(* ===== verification/Mx.v ===== *)
(** MX emulation of [memlog/ml_main.c]: IEEE elements as bit patterns, the
    rounding of one element, the re-encoding of a block of 32 elements in
    guest memory, and the callback that re-encodes the blocks a store
    touches.  All integers are the C ones: [ULong] is a [Z] modulo 2^64,
    [Long] a signed [Z]. *)
From stdpp Require Import base gmap list.
From Stdlib Require Import ZArith Lia.
From S2P Require Import Prelude Mem BlockTrack.
Open Scope prog_scope.
Open Scope Z_scope.

(** ** Options and formats *)

(** The values of the [clo_mx_*] variables the emulation reads *)
Record mx_opts := mk_opts {
  clo_mx_mbits : Z;
  clo_mx_emax : Z;
  clo_mx_emin : Z;
  clo_mx_esz : Z;
  clo_mx_scale_bits : Z
}.

Definition mx_default : mx_opts := mk_opts 3 8 (-6) 8 8.

Record FpFmt := mk_fmt { esz : Z; mant : Z; emask : Z; bias : Z }.

Definition FMT64 : FpFmt := mk_fmt 8 52 2047 1023.
Definition FMT32 : FpFmt := mk_fmt 4 23 255 127.

(** The counters the emulation updates *)
Record mx_stats := mk_stats {
  mx_stores : Z;
  mx_values_changed : Z;
  mx_values_flushed : Z;
  mx_blocks_nan : Z;
  mx_scales_clamped : Z;
  mx_values_saturated : Z
}.

Definition stats0 : mx_stats := mk_stats 0 0 0 0 0 0.

Definition inc_stores (t : mx_stats) : mx_stats :=
  mk_stats (u64 (mx_stores t + 1)) (mx_values_changed t) (mx_values_flushed t)
           (mx_blocks_nan t) (mx_scales_clamped t) (mx_values_saturated t).
Definition inc_changed (t : mx_stats) : mx_stats :=
  mk_stats (mx_stores t) (u64 (mx_values_changed t + 1)) (mx_values_flushed t)
           (mx_blocks_nan t) (mx_scales_clamped t) (mx_values_saturated t).
Definition inc_flushed (t : mx_stats) : mx_stats :=
  mk_stats (mx_stores t) (mx_values_changed t) (u64 (mx_values_flushed t + 1))
           (mx_blocks_nan t) (mx_scales_clamped t) (mx_values_saturated t).
Definition inc_nan (t : mx_stats) : mx_stats :=
  mk_stats (mx_stores t) (mx_values_changed t) (mx_values_flushed t)
           (u64 (mx_blocks_nan t + 1)) (mx_scales_clamped t) (mx_values_saturated t).
Definition inc_clamped (t : mx_stats) : mx_stats :=
  mk_stats (mx_stores t) (mx_values_changed t) (mx_values_flushed t)
           (mx_blocks_nan t) (u64 (mx_scales_clamped t + 1)) (mx_values_saturated t).
Definition inc_saturated (t : mx_stats) : mx_stats :=
  mk_stats (mx_stores t) (mx_values_changed t) (mx_values_flushed t)
           (mx_blocks_nan t) (mx_scales_clamped t) (u64 (mx_values_saturated t + 1)).

(** ** One element *)

(** [x << n] on a [ULong] *)
Definition shl64 (x n : Z) : Z := u64 (Z.shiftl x n).

(** [__builtin_clzll], for a nonzero argument *)
Definition clzll (x : Z) : Z := 63 - Z.log2 x.

Definition mx_split (f : FpFmt) (v : Z) : Z * Z :=
  let e := Z.land (Z.shiftr v (mant f)) (emask f) in
  let sig := Z.land v (shl64 1 (mant f) - 1) in
  if e =? 0 then (sig, 1 - bias f - mant f)
  else (Z.lor sig (shl64 1 (mant f)), e - bias f - mant f).

Definition mx_lead (f : FpFmt) (v : Z) : Z :=
  let '(sig, lsb) := mx_split f v in lsb + 63 - clzll sig.

Definition mx_max_sig (o : mx_opts) : Z :=
  let ones := shl64 1 (clo_mx_mbits o + 1) - 1 in
  if (clo_mx_mbits o =? 3) && (clo_mx_emax o =? 8) then ones - 1 else ones.

(** The sign bit, [1ULL << (8 * f->esz - 1)] *)
Definition sign_bit (f : FpFmt) : Z := shl64 1 (8 * esz f - 1).

(** [v & ~s] for 64-bit values *)
Definition andnot (v s : Z) : Z := Z.land v (u64 (Z.lnot s)).

Definition mx_quantize (o : mx_opts) (f : FpFmt) (v shared : Z) (t : mx_stats) : Z * mx_stats :=
  let sign := Z.land v (sign_bit f) in
  if andnot v sign =? 0 then (v, t) else
  let '(sig, lsb) := mx_split f v in
  let lead := lsb + 63 - clzll sig in
  let qe := (if clo_mx_emin o <=? lead - shared then lead else shared + clo_mx_emin o)
            - clo_mx_mbits o in
  let shift := qe - lsb in
  if shift <=? 0 then (v, t) else
  let r := if shift <? 64 then Z.shiftr (u64 (sig + shl64 1 (shift - 1))) shift else 0 in
  if r =? 0 then (sign, inc_flushed t) else
  let '(r, t) :=
    if (qe =? shared + clo_mx_emax o - clo_mx_mbits o) && (mx_max_sig o <? r)
    then (mx_max_sig o, inc_saturated t) else (r, t) in
  let rlead := qe + 63 - clzll r in
  let be := rlead + bias f in
  if emask f <=? be then (Z.lor sign (shl64 (emask f) (mant f)), t) else
  if be <=? 0 then (Z.lor sign (shl64 r (qe - (1 - bias f - mant f))), t) else
  let mmask := shl64 1 (mant f) - 1 in
  (Z.lor (Z.lor sign (shl64 be (mant f)))
         (Z.land (shl64 r (mant f - (rlead - qe))) mmask), t).

Definition mx_nan_element (f : FpFmt) : Z :=
  Z.lor (shl64 (emask f) (mant f)) (shl64 1 (mant f - 1)).

(** ** Elements in guest memory *)

Definition mx_load (f : FpFmt) (m : gmem) (a : Z) : Z :=
  if esz f =? 8 then load_le 8 m a else load_le 4 m a.

Definition mx_store (f : FpFmt) (m : gmem) (a v : Z) : gmem :=
  if esz f =? 8 then store_le 8 m a v else store_le 4 m a (v mod 2 ^ 32).

(** ** One block *)

Definition MX_BLOCK_ELEMS : Z := 32.

(** The first loop of [mx_encode_block]: is there a finite nonzero element,
    is there an infinity or a NaN, and the greatest leading exponent. *)
Record scan := mk_scan { any : bool; nonfinite : bool; lmax : Z }.

Definition scan_elem (f : FpFmt) (v : Z) (c : scan) : scan :=
  if andnot v (sign_bit f) =? 0 then c
  else if Z.land (Z.shiftr v (mant f)) (emask f) =? emask f
  then mk_scan (any c) true (lmax c)
  else
    let lead := mx_lead f v in
    mk_scan true (nonfinite c) (if negb (any c) || (lmax c <? lead) then lead else lmax c).

Fixpoint scan_loop (n : nat) (f : FpFmt) (m : gmem) (base i : Z) (c : scan) : scan :=
  match n with
  | O => c
  | S n => scan_loop n f m base (i + 1) (scan_elem f (mx_load f m (u64 (base + i * esz f))) c)
  end.

(** The rewriting loops: [enc] gives the new value of an element. *)
Fixpoint rewrite_loop (n : nat) (f : FpFmt) (enc : Z -> mx_stats -> Z * mx_stats)
    (base i : Z) (m : gmem) (t : mx_stats) : gmem * mx_stats :=
  match n with
  | O => (m, t)
  | S n =>
      let a := u64 (base + i * esz f) in
      let v := mx_load f m a in
      let '(q, t) := enc v t in
      let '(m, t) := if q =? v then (m, t) else (mx_store f m a q, inc_changed t) in
      rewrite_loop n f enc base (i + 1) m t
  end.

(** The first element address and the number of elements of block [bi] *)
Definition block_base (f : FpFmt) (bk : Block) (bi : Z) : Z :=
  u64 (payload bk + bi * MX_BLOCK_ELEMS * esz f).

Definition block_elems (f : FpFmt) (bk : Block) (bi : Z) : nat :=
  let left := u64 (req_szB bk / esz f - bi * MX_BLOCK_ELEMS) in
  Z.to_nat (if left <? MX_BLOCK_ELEMS then left else MX_BLOCK_ELEMS).

Definition mx_encode_block (o : mx_opts) (f : FpFmt) (bk : Block) (bi : Z)
    (m : gmem) (t : mx_stats) : gmem * mx_stats :=
  let base := block_base f bk bi in
  let n := block_elems f bk bi in
  let semax := Z.shiftl 1 (clo_mx_scale_bits o - 1) - 1 in
  let c := scan_loop n f m base 0 (mk_scan false false 0) in
  let shared := lmax c - clo_mx_emax o in
  if nonfinite c || (any c && (semax <? shared)) then
    rewrite_loop n f (fun _ t => (mx_nan_element f, t)) base 0 m (inc_nan t)
  else if negb (any c) then (m, t)
  else
    let '(shared, t) := if shared <? - semax then (- semax, inc_clamped t) else (shared, t) in
    rewrite_loop n f (fun v t => mx_quantize o f v shared t) base 0 m t.

(** ** After a store *)

Definition mx_format (o : mx_opts) : FpFmt := if clo_mx_esz o =? 4 then FMT32 else FMT64.

(** The blocks [first], ..., while [bi <= last && bi < nblocks] *)
Fixpoint blocks_loop (fuel : nat) (o : mx_opts) (f : FpFmt) (bk : Block)
    (bi last nblocks : Z) (m : gmem) (t : mx_stats) : gmem * mx_stats :=
  match fuel with
  | O => (m, t)
  | S fuel =>
      if (bi <=? last) && (bi <? nblocks) then
        let '(m, t) := mx_encode_block o f bk bi m t in
        blocks_loop fuel o f bk (bi + 1) last nblocks m t
      else (m, t)
  end.

(** The body of [mx_after_store], for the block [bk] it found *)
Definition mx_after_store_in (o : mx_opts) (bk : Block) (addr size : Z)
    (m : gmem) (t : mx_stats) : gmem * mx_stats :=
  let f := mx_format o in
  let span := MX_BLOCK_ELEMS * esz f in
  let nblocks := req_szB bk / span + (if esz f <=? req_szB bk mod span then 1 else 0) in
  let first := u64 (addr - payload bk) / span in
  let last := u64 (addr + size - 1 - payload bk) / span in
  blocks_loop (Z.to_nat (last - first + 1)) o f bk first last nblocks m (inc_stores t).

*EXERCISE REQUIREMENTS:*
If a line of the entries contains "Open", it counts; give the total of such lines and nothing more.

*RESPONSE:*
2